ACTION ITEM: The answer must consist of each line below that contains the word "zeta", copied in full.

INFORMATION:
(** * AI Marketplace API: listings and orders over a document store

    A shallow embedding of [main.py] and [schemas.py].  Python dictionaries
    are finite maps from field names to values, the database handle [db] is
    a finite map from collection names to lists of documents, and a handler
    is a function from the state of the store to an outcome and the next
    state.  Every call that reaches the store is recorded in a trace, so
    that "no store access" is a statement about the trace. *)

From Stdlib Require Import ZArith Ascii String List Floats.SpecFloat.
From stdpp Require Import gmap strings list fin_maps option.

Local Open Scope string_scope.
Local Set Warnings "-register-all".

(** ** Identifiers of the store: [bson.objectid.ObjectId] *)

Module ObjectId.

(** One hexadecimal digit, that is half a byte. *)
Inductive hex :=
| H0 | H1 | H2 | H3 | H4 | H5 | H6 | H7
| H8 | H9 | Ha | Hb | Hc | Hd | He | Hf.

(** The store's native identifier type, [bson.objectid.ObjectId] of the
    driver.  An identifier holds 12 bytes; they are kept here as their 24
    half-bytes, most significant first. *)
Definition t := list hex.

Definition wf (o : t) : Prop := length o = 24%nat.

Definition hex_eqb (a b : hex) : bool :=
  match a, b with
  | H0, H0 | H1, H1 | H2, H2 | H3, H3 | H4, H4 | H5, H5 | H6, H6 | H7, H7
  | H8, H8 | H9, H9 | Ha, Ha | Hb, Hb | Hc, Hc | Hd, Hd | He, He | Hf, Hf => true
  | _, _ => false
  end.

Fixpoint eqb (a b : t) : bool :=
  match a, b with
  | [], [] => true
  | x :: a', y :: b' => hex_eqb x y && eqb a' b'
  | _, _ => false
  end.

(** [str(oid)]: lower-case hexadecimal text. *)
Definition hex_char (h : hex) : ascii :=
  match h with
  | H0 => "0" | H1 => "1" | H2 => "2" | H3 => "3"
  | H4 => "4" | H5 => "5" | H6 => "6" | H7 => "7"
  | H8 => "8" | H9 => "9" | Ha => "a" | Hb => "b"
  | Hc => "c" | Hd => "d" | He => "e" | Hf => "f"
  end%char.

Definition str (o : t) : string := string_of_list_ascii (map hex_char o).

(** Digits are read in either case. *)
Definition char_hex (c : ascii) : option hex :=
  match c with
  | "0" => Some H0 | "1" => Some H1 | "2" => Some H2 | "3" => Some H3
  | "4" => Some H4 | "5" => Some H5 | "6" => Some H6 | "7" => Some H7
  | "8" => Some H8 | "9" => Some H9
  | "a" | "A" => Some Ha | "b" | "B" => Some Hb | "c" | "C" => Some Hc
  | "d" | "D" => Some Hd | "e" | "E" => Some He | "f" | "F" => Some Hf
  | _ => None
  end%char.

(** ASCII white space: space, tab, line feed, vertical tab, form feed and
    carriage return. *)
Definition is_space (c : ascii) : bool :=
  match c with
  | " " | "009" | "010" | "011" | "012" | "013" => true
  | _ => false
  end%char.

(** [bytes.fromhex]: two digits for each byte; white space between bytes
    is skipped. *)
Fixpoint fromhex (s : list ascii) : option t :=
  match s with
  | [] => Some []
  | c :: r =>
      if is_space c then fromhex r
      else
        match r with
        | [] => None
        | c' :: r' =>
            match char_hex c, char_hex c', fromhex r' with
            | Some h, Some h', Some o => Some (h :: h' :: o)
            | _, _, _ => None
            end
        end
  end.

(** [ObjectId(s)] on a text argument: the text must have 24 characters and
    be read by [bytes.fromhex]; [None] where the constructor raises
    [InvalidId]. *)
Definition parse (s : string) : option t :=
  if (String.length s =? 24)%nat
  then fromhex (list_ascii_of_string s)
  else None.

End ObjectId.

(** ** Values and documents *)

(** The Python values that occur as fields of documents and of dumped
    payloads.  [VUrl] is a [Url] object of pydantic, as a validated
    [HttpUrl] field holds it; the others are values the store can hold. *)
Inductive value :=
| VNone
| VStr (s : string)
| VFloat (x : spec_float)
| VList (l : list value)
| VOid (o : ObjectId.t)
| VUrl (u : string).

(** A document, or any other Python [dict] with text keys. *)
Abbreviation dict := (gmap string value).

Definition float_eqb (x y : spec_float) : bool :=
  match x, y with
  | S754_zero a, S754_zero b => Bool.eqb a b
  | S754_infinity a, S754_infinity b => Bool.eqb a b
  | S754_nan, S754_nan => true
  | S754_finite a m e, S754_finite b n f =>
      Bool.eqb a b && Pos.eqb m n && Z.eqb e f
  | _, _ => false
  end.

(** Equality of two field values as the store compares them in a query;
    the handlers only ever ask for a text or for an identifier. *)
Fixpoint value_eqb (a b : value) {struct a} : bool :=
  match a, b with
  | VNone, VNone => true
  | VStr s, VStr s' => String.eqb s s'
  | VFloat x, VFloat y => float_eqb x y
  | VOid o, VOid o' => ObjectId.eqb o o'
  | VUrl u, VUrl u' => String.eqb u u'
  | VList l, VList l' =>
      (fix go (l l' : list value) : bool :=
         match l, l' with
         | [], [] => true
         | x :: r, y :: r' => value_eqb x y && go r r'
         | _, _ => false
         end) l l'
  | _, _ => false
  end.

(** What the driver can encode for the store: not a [Url] object. *)
Fixpoint encodable (v : value) : bool :=
  match v with
  | VUrl _ => false
  | VList l => forallb encodable l
  | _ => true
  end.

Definition doc_encodable (d : dict) : bool :=
  bool_decide (map_Forall (λ (_ : string) v, encodable v = true) d).

(** [not d] for a dictionary. *)
Definition dict_falsy (d : dict) : bool :=
  match map_to_list d with [] => true | _ => false end.

(** [not doc] for what [find_one] returns: [None] or a dictionary. *)
Definition falsy (doc : option dict) : bool :=
  match doc with None => true | Some d => dict_falsy d end.

(** ** A small regular-expression engine for the examples

    The store hands the pattern of a [$regex] to its regular-expression
    engine, which is not part of the repository and is a parameter of the
    development.  The engine below stands in for it in the examples.  It
    reads a pattern made of ordinary ASCII characters and of dots, a dot
    standing for any character but a line feed, and on ASCII texts it
    finds what the store's engine finds; it takes any other pattern for no
    regular expression.  The examples call it on such patterns and texts
    only; no theorem depends on it. *)

Module Regex.

Inductive atom :=
| Lit (c : ascii)
| AnyChar.

(** The characters, apart from the dot, that the engine does not read as
    themselves. *)
Definition special (c : ascii) : bool :=
  existsb (Ascii.eqb c) (list_ascii_of_string "\^$*+?()[]{}|").

(** An ordinary character: ASCII, not the dot and not special. *)
Definition ordinary (c : ascii) : bool :=
  negb (Ascii.eqb c ".") && negb (special c) && (nat_of_ascii c <? 128)%nat.

Definition atom_of (c : ascii) : option atom :=
  if Ascii.eqb c "." then Some AnyChar
  else if ordinary c then Some (Lit c)
  else None.

Definition compile (pattern : string) : option (list atom) :=
  mapM atom_of (list_ascii_of_string pattern).

(** Lower case of an ASCII letter; other characters are kept. *)
Definition lower (c : ascii) : ascii :=
  let n := nat_of_ascii c in
  if ((65 <=? n) && (n <=? 90))%nat then ascii_of_nat (n + 32) else c.

Definition atom_matches (ignore_case : bool) (a : atom) (c : ascii) : bool :=
  match a with
  | Lit x => if ignore_case then Ascii.eqb (lower x) (lower c) else Ascii.eqb x c
  | AnyChar => negb (Ascii.eqb c "010")
  end.

Fixpoint matches_here (ignore_case : bool) (p : list atom) (s : list ascii) : bool :=
  match p, s with
  | [], _ => true
  | a :: p', c :: s' => atom_matches ignore_case a c && matches_here ignore_case p' s'
  | _ :: _, [] => false
  end.

(** A pattern is searched for, not anchored: it may match anywhere. *)
Fixpoint search_from (ignore_case : bool) (p : list atom) (s : list ascii) : bool :=
  matches_here ignore_case p s
  || match s with
     | [] => false
     | _ :: s' => search_from ignore_case p s'
     end.

Definition search (pattern : string) (ignore_case : bool) (subject : string) : bool :=
  match compile pattern with
  | Some p => search_from ignore_case p (list_ascii_of_string subject)
  | None => false
  end.

Definition engine (pattern : string) (ignore_case : bool) : option (string → bool) :=
  match compile pattern with
  | Some _ => Some (search pattern ignore_case)
  | None => None
  end.

End Regex.




(** ** Queries of the store *)

(** What a query says about one field. *)
Inductive cond :=
| CEq (v : value)                                 (* {field: v} *)
| CIn (vs : list value)                           (* {field: {"$in": vs}} *)
| CRegex (pattern : string) (ignore_case : bool). (* {field: {"$regex": p, "$options": "i"}} *)

(** One item of a filter dictionary: a condition on the field named by the
    key, or, under the key ["$or"], a list of alternatives. *)
Inductive entry :=
| Cond (c : cond)
| OrOf (alts : list (gmap string cond)).

Abbreviation filter_dict := (gmap string entry).

(** ** Outcomes, the state of the store, and handlers *)

Inductive exn :=
| HTTPException (status_code : Z) (detail : string) (* raised by a handler *)
| RequestValidationError  (* the request does not fit the declared schema: 422 *)
| ValidationError         (* a response model cannot be built: uncaught *)
| TypeError               (* unpacking [None] as keyword arguments: uncaught *)
| InvalidId               (* [ObjectId(s)] outside a [try]: uncaught *)
| DuplicateKeyError       (* the store refuses a second document with one [_id] *)
| OperationFailure        (* the store refuses a query whose pattern is no regular expression *)
| InvalidDocument         (* the driver cannot encode a value of the document *)
| NotModelled.            (* not an exception: the call leaves the modelled fragment *)

Inductive outcome (A : Type) :=
| Return (a : A)
| Raise (e : exn).
Arguments Return {A} a.
Arguments Raise {A} e.

#[global] Instance outcome_ret : MRet outcome := λ A a, Return a.
#[global] Instance outcome_bind : MBind outcome := λ A B f m,
  match m with
  | Return a => f a
  | Raise e => Raise e
  end.

(** The list comprehension [[f(x) for x in l]] where [f] may raise. *)
Fixpoint comprehension {A B : Type} (f : A → outcome B) (l : list A) : outcome (list B) :=
  match l with
  | [] => Return []
  | x :: r =>
      match f x with
      | Return y =>
          match comprehension f r with
          | Return ys => Return (y :: ys)
          | Raise e => Raise e
          end
      | Raise e => Raise e
      end
  end.

(** One call that reaches the store. *)
Inductive access :=
| Read (collection : string)
| Write (collection : string).

(** The database handle [db]: its collections, each a list of documents in
    insertion order, and the calls made on it so far. *)
Record world := World {
  collections : gmap string (list dict);
  trace : list access
}.

(** [db[name]]; a collection that was never written to is empty. *)
Definition coll (w : world) (name : string) : list dict :=
  default [] (collections w !! name).
(** X17. The two maxima bound every storage shell, and each is 0 or the
    value of one of the shells. *)
Theorem tables_maxima (basistype : string) (mol : Molecule.t)
    (shell_map : ShellMap) (bs : t) :
  make basistype mol shell_map = Returned bs →
  let T := tables bs in
  (∀ sh, sh ∈ shells_ T →
     GaussianShell.nprimitive_ sh ≤ max_nprimitive_ T
     ∧ (GaussianShell.l_ sh ≤ max_am_ T)%Z)
  ∧ (0 ≤ max_am_ T)%Z
  ∧ (max_nprimitive_ T = 0
     ∨ ∃ sh, sh ∈ shells_ T ∧ GaussianShell.nprimitive_ sh = max_nprimitive_ T)
  ∧ (max_am_ T = 0%Z
     ∨ ∃ sh, sh ∈ shells_ T ∧ GaussianShell.l_ sh = max_am_ T).
Proof.
  intros Hmake T. subst T.
  destruct (make_tables _ _ _ _ Hmake) as (-> & _ & _).
  unfold run_appended. simpl.
  set (ns := seq 0 (Molecule.natom mol)).
  set (ss := shells_of basistype mol shell_map ns).
  destruct (built_atoms_fields basistype mol shell_map (unique_primitives shell_map) 0 ns)
    as (F1 & F2 & _).
  cbv zeta in F1, F2. fold ss in F1, F2.
  destruct (fold_max_nprimitive 0 ss) as (_ & Hn & Hnatt).
  destruct (fold_max_am 0 ss) as (Ha0 & Ha & Haatt).
  cbv zeta in *. rewrite Forall_forall in Hn, Ha.
  assert (Hback : ∀ s, s ∈ ss → ∃ sh,
            sh ∈ GaussianECPShell.base
                 <$> built_atoms basistype mol shell_map (unique_primitives shell_map) 0 ns
            ∧ GaussianShell.nprimitive_ sh = ECPShellInfo.nprimitive s
            ∧ GaussianShell.l_ sh = ECPShellInfo.l_ s).
  { intros s (i & Hi)%list_elem_of_lookup.
    assert (Hi1 : (ECPShellInfo.nprimitive <$> ss) !! i = Some (ECPShellInfo.nprimitive s))
      by (by rewrite list_lookup_fmap, Hi).
    assert (Hi2 : (ECPShellInfo.l_ <$> ss) !! i = Some (ECPShellInfo.l_ s))
      by (by rewrite list_lookup_fmap, Hi).
    rewrite <-F1, list_lookup_fmap in Hi1. rewrite <-F2, list_lookup_fmap in Hi2.
    destruct ((GaussianECPShell.base <$> built_atoms _ _ _ _ _ _) !! i)
      as [sh|] eqn:Hsh; [|done].
    exists sh. simpl in *. split_and!; [by eapply list_elem_of_lookup_2|congruence..]. }
  assert (Hforth : ∀ sh,
            sh ∈ GaussianECPShell.base
                 <$> built_atoms basistype mol shell_map (unique_primitives shell_map) 0 ns →
            ∃ s, s ∈ ss
                 ∧ GaussianShell.nprimitive_ sh = ECPShellInfo.nprimitive s
                 ∧ GaussianShell.l_ sh = ECPShellInfo.l_ s).
  { intros sh (i & Hi)%list_elem_of_lookup.
    assert (Hi1 : (GaussianShell.nprimitive_
                   <$> (GaussianECPShell.base
                        <$> built_atoms basistype mol shell_map
                              (unique_primitives shell_map) 0 ns)) !! i
                  = Some (GaussianShell.nprimitive_ sh))
      by (by rewrite list_lookup_fmap, Hi).
    assert (Hi2 : (GaussianShell.l_
                   <$> (GaussianECPShell.base
                        <$> built_atoms basistype mol shell_map
                              (unique_primitives shell_map) 0 ns)) !! i
                  = Some (GaussianShell.l_ sh))
      by (by rewrite list_lookup_fmap, Hi).
    rewrite F1, list_lookup_fmap in Hi1. rewrite F2, list_lookup_fmap in Hi2.
    destruct (ss !! i) as [s|] eqn:Hs; [|done].
    exists s. simpl in *. split_and!; [by eapply list_elem_of_lookup_2|congruence..]. }
  split_and!.
  - intros sh (s & Hs & -> & ->)%Hforth. split; [by apply Hn | by apply Ha].
  - done.
  - destruct Hnatt as [->|(s & Hs & ->)]; [by left|].
    right. destruct (Hback s Hs) as (sh & Hsh & H1 & _). by exists sh.
  - destruct Haatt as [->|(s & Hs & ->)]; [by left|].
    right. destruct (Hback s Hs) as (sh & Hsh & _ & H2). by exists sh.
Qed.

End ECPTablesFacts.

(** * ECP basis sets: the storage shells and the descriptors they come from *)

Module ECPRoundTrip.
Import ECPBasisSet ECPLayout ECPPoolMore ECPTablesFacts.

Lemma slice_middle {A : Type} (X B C : list A) (o n : nat) :
  length X = o → length B = n → slice (X ++ B ++ C) o n = B.
Proof.
  intros <- <-. unfold slice.
  rewrite drop_app_length. by rewrite take_app_length.
Qed.

Lemma slice_lookup {A : Type} (l : list A) (o n i : nat) :
  i < n → slice l o n !! i = l !! (o + i).
Proof. intros Hi. unfold slice. by rewrite lookup_take_lt, lookup_drop. Qed.

Lemma column_lookup {A : Type} (rd : ECPShellInfo.t → nat → A) (s : ECPShellInfo.t)
    (i : nat) :
  i < ECPShellInfo.nprimitive s → column rd s !! i = Some (rd s i).
Proof.
  intros Hi. unfold column. by rewrite list_lookup_fmap, lookup_seq_lt.
Qed.

Lemma flat_column_app {A : Type} (rd : ECPShellInfo.t → nat → A)
    (ss1 ss2 : list ECPShellInfo.t) :
  flat_column rd (ss1 ++ ss2) = flat_column rd ss1 ++ flat_column rd ss2.
Proof. unfold flat_column. apply bind_app. Qed.

(** The column of the [i]-th descriptor of a run that the pool holds
    from index [o] on. *)
Lemma held_column {A : Type} (rd : ECPShellInfo.t → nat → A) (arr X C : list A)
    (ss : list ECPShellInfo.t) (o i : nat) (s : ECPShellInfo.t) :
  arr = X ++ flat_column rd ss ++ C → length X = o → ss !! i = Some s →
  slice arr (o + total_primitives (take i ss)) (ECPShellInfo.nprimitive s) = column rd s.
Proof.
  intros -> HX Hi.
  rewrite <-(take_drop_middle ss i s Hi) at 1.
  rewrite flat_column_app. unfold flat_column at 2. rewrite bind_cons.
  rewrite <-!app_assoc, (app_assoc X).
  apply slice_middle.
  - rewrite length_app, length_flat_column. lia.
  - apply length_column.
Qed.

Lemma total_primitives_take (ss : list ECPShellInfo.t) (i : nat) (s : ECPShellInfo.t) :
  ss !! i = Some s →
  total_primitives (take i ss) + ECPShellInfo.nprimitive s ≤ total_primitives ss.
Proof.
  intros Hi. rewrite <-(take_drop_middle ss i s Hi) at 2.
  unfold total_primitives. rewrite sum_list_with_app. simpl. lia.
Qed.

Lemma length_built_shells (pool : Pool) (n ustart k bf : nat) (ss : list ECPShellInfo.t) :
  length (built_shells pool n ustart k bf ss) = length ss.
Proof.
  revert k bf. induction ss as [|s ss IH]; intros k bf; [done|].
  simpl. by rewrite IH.
Qed.

Lemma built_shells_lookup (pool : Pool) (n ustart k bf : nat)
    (ss : list ECPShellInfo.t) (i : nat) (s : ECPShellInfo.t) :
  ss !! i = Some s →
  built_shells pool n ustart k bf ss !! i
  = Some (GaussianECPShell.make (ECPShellInfo.am s) (ECPShellInfo.nprimitive s)
            (Build_Ptr (uoriginal_coefs pool) (ustart + (k + total_primitives (take i ss))))
            (Build_Ptr (uexps pool) (ustart + (k + total_primitives (take i ss))))
            (Build_Ptr (uns pool) (ustart + (k + total_primitives (take i ss))))
            (Build_Ptr (usubls pool) (ustart + (k + total_primitives (take i ss))))
            n (3 * n) (bf + sum_list_with ECPShellInfo.nfunction (take i ss))).
Proof.
  revert k bf i. induction ss as [|s' ss IH]; intros k bf [|i] Hi; try done.
  - simpl in *. inversion Hi; subst. unfold total_primitives. simpl.
    by rewrite !Nat.add_0_r.
  - simpl in Hi. cbn [built_shells take lookup list_lookup].
    rewrite (IH _ _ _ Hi). unfold total_primitives. simpl.
    rewrite !Nat.add_assoc. done.
Qed.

WRITTEN ANSWER:
  cbv zeta in F1, F2. fold ss in F1, F2.
  cbv zeta in *. rewrite Forall_forall in Hn, Ha.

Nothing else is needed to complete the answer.